Jack O'Connell stars in this look at the incredibly tough life of Louis Zamperini, an Olympic athlete who was shot down during WWII, survived for 47 days in a raft, and then ended up in a Japanese POW camp where he became the target of a particularly vicious authority figure there. It's a story that shows the very best and worst of human nature, and the movie is highly recommended, even to those already familiar with the tale.
Directed by Angelina Jolie, this is a film that ticks all of the boxes. There are many moments here that we've all seen before, but they all add up to an impressive final product. And I guess this is one of those many occasions when truth seems stranger than fiction. It certainly has moments that feel very much like traditional Hollywood moments, but this is almost necessary to outweigh the darker sequences.

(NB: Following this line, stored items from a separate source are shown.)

(** The piece of the current slice that is left, and what follows it. *)
Record piece (r : t) (x d' : list Z) : Prop := {
  pc_len : Z.of_nat (length x) = limit r - upto r;
  pc_upto : 0 <= upto r;
  pc_slice n : 0 <= n <= Z.of_nat (length x) -> vslice (buffer r) (upto r) (upto r + n) = Ok (take (Z.to_nat n) x);
  pc_move n : 0 <= n <= Z.of_nat (length x) -> reads (with_upto r (upto r + n)) (drop (Z.to_nat n) x ++ d');
  pc_buffer : buffer r <> [] /\ Forall (in_u 8) (buffer r);
  pc_next : if limit r + buffer_offset r =? end_index r then d' = []
    else exists r', next_slice r = (Ok tt, r') /\ reads r' d' /\ upto r' < limit r' /\ end_index r' = end_index r /\
      buffer_offset r + limit r < buffer_offset r' + upto r' < end_index r }.

Lemma chain_first_slice M l s rest upto D : chain M l (s :: rest) upto D -> owned l (s :: rest) s /\ owned l (s :: rest) (s + lsize l - 1).
Proof.
  intros H. destruct (chain_inv _ _ _ _ _ _ H) as (Hl & _). pose proof (level_facts l Hl) as (_ & _ & _ & ? & _).
  split; left; lia.
Qed.

(** The forwarding address leads to the next slice. *)
Lemma next_slice_ok r s s' rest d1 d2 b :
  WF (pool r) -> level_ok (level r) -> fits s (lsize (level r)) -> s + lsize (level r) <= size (memory (pool r)) ->
  seg (memory (pool r)) s (lsize (level r)) = d1 ++ to_le_bytes 4 s' ->
  Z.of_nat (length d1 + 4) = lsize (level r) ->
  s + lsize (level r) <= s' < 2 ^ 31 -> s' < end_index r ->
  chain (memory (pool r)) (lnext (level r)) (s' :: rest) (end_index r) d2 ->
  (forall a, owned (lnext (level r)) (s' :: rest) a -> a < size (memory (pool r))) ->
  vget (ByteBlockPool.buffers (pool r)) (s / BYTE_BLOCK_SIZE) = Ok b -> buffer r = b ->
  limit r = s mod BYTE_BLOCK_SIZE + lsize (level r) - 4 ->
  exists r', next_slice r = (Ok tt, r') /\ reads r' d2 /\ upto r' < limit r' /\ end_index r' = end_index r /\
    buffer_offset r' + upto r' = s'.
Proof.
  intros Hw Hl Hf Hsz Hs Hn Hss Hse Hch Hown Hb Hbr Hlim. pose proof block_size_val as HB. pose proof (proj1 Hf) as Hs0.
  destruct (level_facts _ Hl) as (Hnx & _ & Hl' & Hs1 & Hs2 & _). destruct (level_facts _ Hl') as (_ & Hsv & _).
  destruct (slice_block (pool r) s (lsize (level r)) Hw Hf) as (b' & Hb' & _ & Hr); [lia|lia|].
  rewrite Hb in Hb'. injection Hb' as <-.
  destruct (seg_parts _ _ _ _ _ (proj1 Hf) Hs) as [_ Hfw]; [rewrite to_le_bytes_length; lia|].
  rewrite to_le_bytes_length in Hfw.
  assert (Hg : get_i32_le (buffer r) (limit r) = Ok s').
  { unfold get_i32_le, get_le, INT_BYTES. rewrite Hbr, Hlim.
    replace (s mod BYTE_BLOCK_SIZE + lsize (level r) - 4) with (s mod BYTE_BLOCK_SIZE + Z.of_nat (length d1)) by lia.
    rewrite Hr by lia. cbn [rbind]. change (Z.of_nat 4) with 4 in Hfw. rewrite Hfw, from_to_le_bytes by lia.
    f_equal. change (8 * Z.of_nat 4) with 32. apply wrap_s_id; [lia|]. unfold in_s. lia. }
  unfold next_slice. rewrite Hg. cbn [rbind]. unfold try_convert_usize. rewrite (proj2 (Z.ltb_ge _ _)) by lia.
  cbn [rbind]. rewrite Hnx. cbn [rbind]. rewrite Hsv. cbn [rbind].
  assert (Hland : Z.land s' BYTE_BLOCK_MASK = s' mod BYTE_BLOCK_SIZE)
    by (change BYTE_BLOCK_MASK with (Z.ones 15); by rewrite Z.land_ones by lia). rewrite Hland.
  pose proof (Z.div_mod s' BYTE_BLOCK_SIZE ltac:(lia)) as Hdm. pose proof (Z.mod_pos_bound s' BYTE_BLOCK_SIZE ltac:(lia)).
  destruct (chain_inv _ _ _ _ _ _ Hch) as (_ & Hf' & Hrest).
  set (lim := if _ <=? _ then _ else _).
  assert (Hlm : lim = Ok (match rest with [] => end_index r - s' / BYTE_BLOCK_SIZE * BYTE_BLOCK_SIZE
    | _ => s' mod BYTE_BLOCK_SIZE + lsize (lnext (level r)) - 4 end)).
  { unfold lim, usub. destruct rest as [|s2 rest].
    - destruct Hrest as (_ & He & Hlt). rewrite (proj2 (Z.leb_le _ _)) by lia. rewrite (proj2 (Z.leb_le s' _)) by lia.
      cbn [rbind]. rewrite (proj2 (Z.ltb_lt 0 _)) by lia. cbn [rbind debug_assert]. by rewrite (proj2 (Z.leb_le _ _)) by lia.
    - destruct Hrest as (e1 & e2 & _ & _ & _ & He & Hlt & _). rewrite (proj2 (Z.leb_gt _ _)) by lia.
      by rewrite (proj2 (Z.leb_le _ _)) by lia. }
  rewrite Hlm. cbn [rbind]. eexists. split; [done|]. cbn [ByteSliceReader.upto limit end_index buffer_offset].
  assert (Hlt : s' mod BYTE_BLOCK_SIZE < match rest with [] => end_index r - s' / BYTE_BLOCK_SIZE * BYTE_BLOCK_SIZE
    | _ => s' mod BYTE_BLOCK_SIZE + lsize (lnext (level r)) - 4 end) by (destruct rest; lia).
  split_and!; [|done|done|lia].
  split; [done|]. exists s', rest, []. cbn. split_and!; try done; [lia|lia].
Qed.

Lemma seg_take M a n m : 0 <= n <= m -> seg M a n = take (Z.to_nat n) (seg M a m).
Proof. intros H. unfold seg. rewrite take_take. f_equal. lia. Qed.

Lemma reads_piece r d : reads r d -> exists x d', d = x ++ d' /\ piece r x d'.
Proof.
  intros (Hw & s & rest & c & Hch & Hown & Hbu & Hbo & Hbuf & Hup & Hlim & Hle).
  pose proof block_size_val as HB. destruct (chain_inv _ _ _ _ _ _ Hch) as (Hl & Hf & Hrest).
  destruct (level_facts _ Hl) as (_ & _ & _ & Hsz & _). pose proof (proj1 Hf) as Hs0.
  assert (Hmem : s + lsize (level r) <= size (memory (pool r))).
  { pose proof (Hown _ (proj2 (chain_first_slice _ _ _ _ _ _ Hch))). lia. }
  destruct (slice_block (pool r) s (lsize (level r)) Hw Hf) as (b & Hb & Hfb & Hr); [lia|lia|].
  assert (buffer r = b) as Hbb by (rewrite Hbuf; unfold get_buffer_or_empty; by rewrite Hb).
  pose proof (Z.div_mod s BYTE_BLOCK_SIZE ltac:(lia)) as Hdm. pose proof (Z.mod_pos_bound s BYTE_BLOCK_SIZE ltac:(lia)).
  assert (Hsplit : exists x d', d = x ++ d' /\ seg (memory (pool r)) s (Z.of_nat (length (c ++ x))) = c ++ x /\
    Z.of_nat (length (c ++ x)) <= lsize (level r) /\ limit r = s mod BYTE_BLOCK_SIZE + Z.of_nat (length (c ++ x)) /\
    match rest with [] => d' = [] /\ end_index r = s + Z.of_nat (length (c ++ x))
    | s' :: rest' => seg (memory (pool r)) s (lsize (level r)) = (c ++ x) ++ to_le_bytes 4 s' /\
        Z.of_nat (length (c ++ x) + 4) = lsize (level r) /\ s + lsize (level r) <= s' < 2 ^ 31 /\ s' < end_index r /\
        chain (memory (pool r)) (lnext (level r)) (s' :: rest') (end_index r) d' end).
  { destruct rest as [|s' rest'].
    - destruct Hrest as (H1 & H2 & H3). exists d, []. rewrite app_nil_r. split_and!; try done; lia.
    - destruct Hrest as (d1 & d2 & Hcd & H1 & H2 & H3 & H4 & H5). exists (drop (length c) d1), d2.
      assert (d1 = c ++ drop (length c) d1) as E.
      { rewrite <- (take_drop (length c) d1) at 1. f_equal. apply (f_equal (take (length c))) in Hcd.
        rewrite take_app_length, take_app_le in Hcd by lia. done. }
      rewrite <- E. split_and!; try done; try lia.
      + rewrite E in Hcd at 1. rewrite <- app_assoc in Hcd. by apply app_inv_head in Hcd.
      + apply (seg_parts _ _ _ _ _ Hs0 H1). rewrite to_le_bytes_length. lia. }
  destruct Hsplit as (x & d' & Hd & Hseg & Hlx & Hlm & Hmore). exists x, d'. split; [done|].
  rewrite length_app in Hseg, Hlx, Hlm. assert (Hlen : Z.of_nat (length x) = limit r - upto r) by lia. constructor.
  - done.
  - lia.
  - intros n Hn. rewrite Hbb, Hup, Hr by lia. f_equal. rewrite (seg_take _ _ n (Z.of_nat (length x))) by lia.
    f_equal. apply (seg_parts _ _ _ c x Hs0 Hseg). lia.
  - intros n Hn. split; [done|]. exists s, rest, (c ++ take (Z.to_nat n) x). cbn.
    rewrite Hd in Hch. rewrite <- app_assoc, (app_assoc (take _ x)), take_drop, length_app, length_take. split_and!; try done; lia.
  - rewrite Hbb. destruct Hfb as [Hfb ?]. split; [|done]. intros ->. cbn in Hfb. lia.
  - rewrite Hlm, Hbo. destruct rest as [|s' rest'].
    + destruct Hmore as [-> He]. rewrite length_app in He. by rewrite (proj2 (Z.eqb_eq _ _)) by lia.
    + destruct Hmore as (H1 & H2 & H3 & H4 & H5). rewrite length_app in H2. rewrite (proj2 (Z.eqb_neq _ _)) by lia.
      destruct (next_slice_ok r s s' rest' (c ++ x) d' b) as (r' & Hn & Hrd & Hlt & He & Hpos); try done.
      * rewrite length_app. lia.
      * intros a Ha. apply Hown. by right.
      * exists r'. split_and!; try done; lia.
Qed.

(** ** The methods *)

Lemma eof_ok r d : reads r d -> eof r = Ok (bool_decide (d = [])).
Proof.
  intros Hr. destruct (reads_piece r d Hr) as (x & d' & -> & P). destruct P as [Pl Pu _ _ _ Pn].
  unfold eof. destruct (Z.eqb_spec (limit r + buffer_offset r) (end_index r)) as [E|E].
  - subst d'. rewrite app_nil_r, (proj2 (Z.leb_le _ _)) by lia. cbn [rbind debug_assert]. f_equal.
    apply eq_iff_eq_true. rewrite Z.eqb_eq, bool_decide_eq_true. destruct x; cbn [length] in Pl; [split; [done|lia]|]. split; [lia|done].
  - destruct Pn as (r' & _ & Hr' & Hlt & He & Hpos). rewrite (proj2 (Z.leb_le _ _)) by lia. cbn [rbind debug_assert]. f_equal.
    rewrite (proj2 (Z.eqb_neq _ _)) by lia. symmetry. apply bool_decide_eq_false. intros [_ ->]%app_eq_nil.
    destruct (reads_piece r' [] Hr') as (x' & d'' & Hx & P'). destruct x'; [|done].
    pose proof (pc_len _ _ _ P') as Hl. cbn in Hl. lia.
Qed.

Using the book by Laura Hillenbrand as a template, the screenplay has been put together by William Nicholson, Richard LaGravenese, and the Coen brothers. Yes, you read that right. The Coen brothers. While no part of this ever feels like a Coen brothers movie, it's interesting to wonder just how much they contributed, and whether their presence is the reason that the film doesn't gloss over some nastier incidents that will make viewers flinch.

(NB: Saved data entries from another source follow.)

(** Room for a row of cells in the current block, or a new block. *)
Lemma int_room_ok p n : IWF p -> 1 <= n <= INT_BLOCK_SIZE ->
  (exists p', (if INT_BLOCK_SIZE <? n + int_upto p then next_buffer else sret tt) p = (Err NumberOverflow, p') /\
     2 ^ 31 - INT_BLOCK_SIZE <= ipos p + n) \/
  exists p', (if INT_BLOCK_SIZE <? n + int_upto p then next_buffer else sret tt) p = (Ok tt, p') /\ IWF p' /\
    ipos p <= ipos p' < ipos p + n /\ (exists u, buffer_upto p' = Some u /\ ipos p' = u * INT_BLOCK_SIZE + int_upto p' /\
      int_offset p' = u * INT_BLOCK_SIZE /\ int_upto p' + n <= INT_BLOCK_SIZE /\ u + 1 = Z.of_nat (length (buffers p'))) /\
    forall x, 0 <= x < ipos p -> cell p' x = cell p x.
Proof.
  intros H Hn. pose proof int_size_val as HB. pose proof (iwf_shape p H) as Hs. pose proof (ipos_bound p H) as Hip.
  destruct (Z.ltb_spec INT_BLOCK_SIZE (n + int_upto p)) as [Hlt|Hge].
  2: { right. exists p. destruct (buffer_upto p) as [u|] eqn:E; [|lia].
       split_and!; try done; try lia. exists u. unfold ipos. split_and!; try done; lia. }
  assert (Hu : exists u, match buffer_upto p with Some upto => upto + 1 | None => 0 end = u /\ u = Z.of_nat (length (buffers p)) /\
    int_offset p + INT_BLOCK_SIZE = u * INT_BLOCK_SIZE /\ ipos p = int_offset p + int_upto p).
  { exists (Z.of_nat (length (buffers p))). unfold ipos. destruct (buffer_upto p); [nia|]. destruct Hs as (-> & ? & ?). cbn [length Z.of_nat]. lia. }
  destruct Hu as (u & Eu & El & Eo & Ep). unfold next_buffer. rewrite Eu, (proj2 (Z.eqb_eq _ _) El).
  assert (Hblk : exists a, AllocatorInt.get_byte_block (allocator p) = (replicate (Z.to_nat INT_BLOCK_SIZE) 0, a) /\
    AllocatorInt.get_block_size a = INT_BLOCK_SIZE).
  { pose proof (iwf_alloc p H) as Ha. destruct (allocator p); cbn [AllocatorInt.get_block_size] in Ha; subst; cbn; eauto. }
  destruct Hblk as (al & -> & Hal). cbn iota zeta beta. destruct (Z.ltb_spec i32_MAX (int_offset p + INT_BLOCK_SIZE)) as [Hmax|Hmax].
  - left. eexists. split; [done|]. unfold i32_MAX, ipos in *. lia.
  - right. eexists. split; [done|]. unfold i32_MAX in *. cbn [ipos]. unfold ipos at 2 3. cbn [int_offset int_upto buffer_upto buffers].
    split_and!.
    + constructor; cbn; [|done|].
      * apply Forall_app. split; [apply H|]. constructor; [|done]. unfold full_ints. rewrite length_replicate. lia.
      * rewrite length_app. cbn [length]. lia.
    + lia.
    + lia.
    + exists u. unfold ipos. cbn. rewrite length_app. cbn [length]. split_and!; try done; lia.
    + intros x Hx. unfold cell. cbn [buffers]. rewrite lookup_app_l; [done|].
      assert (x / INT_BLOCK_SIZE < u); [apply Z.div_lt_upper_bound; lia|].
      pose proof (Z.div_pos x INT_BLOCK_SIZE ltac:(lia) ltac:(lia)). lia.
Qed.
(** A reset that keeps the first block gives back one block too many: two blocks are
    taken, one stays, and the counter is back where it started. *)
Lemma reset_keeping_first_undercounts start : in_s 64 (start + 2 * INT_BLOCK_SIZE * INT_BYTES) -> in_s 64 start ->
  exists p2 p3, (let* _ := next_buffer in next_buffer) (with_allocator (AllocatorInt.new_indexing start)) = (Ok tt, p2) /\
    allocator p2 = AllocatorInt.new_indexing (start + 2 * INT_BLOCK_SIZE * INT_BYTES) /\
    reset false true p2 = (Ok tt, p3) /\ length (buffers p3) = 1%nat /\ allocator p3 = AllocatorInt.new_indexing start.
Proof.
  intros H2 H0. change INT_BLOCK_SIZE with 8192 in *. change INT_BYTES with 4 in *.
  assert (Hs : in_s 64 (start + 8192 * 4)) by (lia || (unfold in_s in *; lia)).
  eexists _, _. split_and!; [reflexivity| |reflexivity|reflexivity|]; cbn [allocator]; unfold AllocatorInt.new_indexing.
  - change INT_BLOCK_SIZE with 8192. change INT_BYTES with 4. rewrite (wrap_s_id 64 (start + 8192 * 4) ltac:(lia) Hs), wrap_s_id by (lia || (unfold in_s in *; lia)). f_equal. lia.
  - unfold AllocatorInt.recycle_int_blocks. change INT_BLOCK_SIZE with 8192. change INT_BYTES with 4.
    rewrite (wrap_s_id 64 (start + 8192 * 4) ltac:(lia) Hs); cbn [buffer_upto with_allocator]; rewrite (wrap_s_id 64 (start + 8192 * 4 + 8192 * 4)), wrap_s_id by (lia || (unfold in_s in *; lia)). f_equal. lia.
Qed.
End Ints.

O'Connell is fantastic in the lead role, even if his accent isn't exactly spot on. Going through an incredible transformation between the beginning and end of the movie, he manages to keep showing inner strength and some kind of hope (sometimes for rescue and sometimes, I guess, for death), and keeps you rooting for him even as the odds of him surviving look to grow bigger and bigger. Domnhall Gleeson, Garrett Hedlund and Finn Wittrock do well in their supporting roles, and Jai Courtney even manages not to irritate me during his brief time onscreen, but the other major figure in the movie is the nasty Watanabe, played by Takamasa Ishihara. He does superb work, creating a monster who has no real rhyme or reason to his actions. He takes a dislike to Zamperini from the very beginning and that is that.
Jolie does a fine job in the director's chair. As by-the-numbers as it is, there are a number of ways in which she refuses to go for the most obvious approach. The score by Alexandre Desplat is used more sparingly than you'd expect, for example, and the material is supported mainly by those central performances and some reliably fine work from Roger Deakins.
Unbroken doesn't rewrite the rulebook. It's a great story, and it's told well.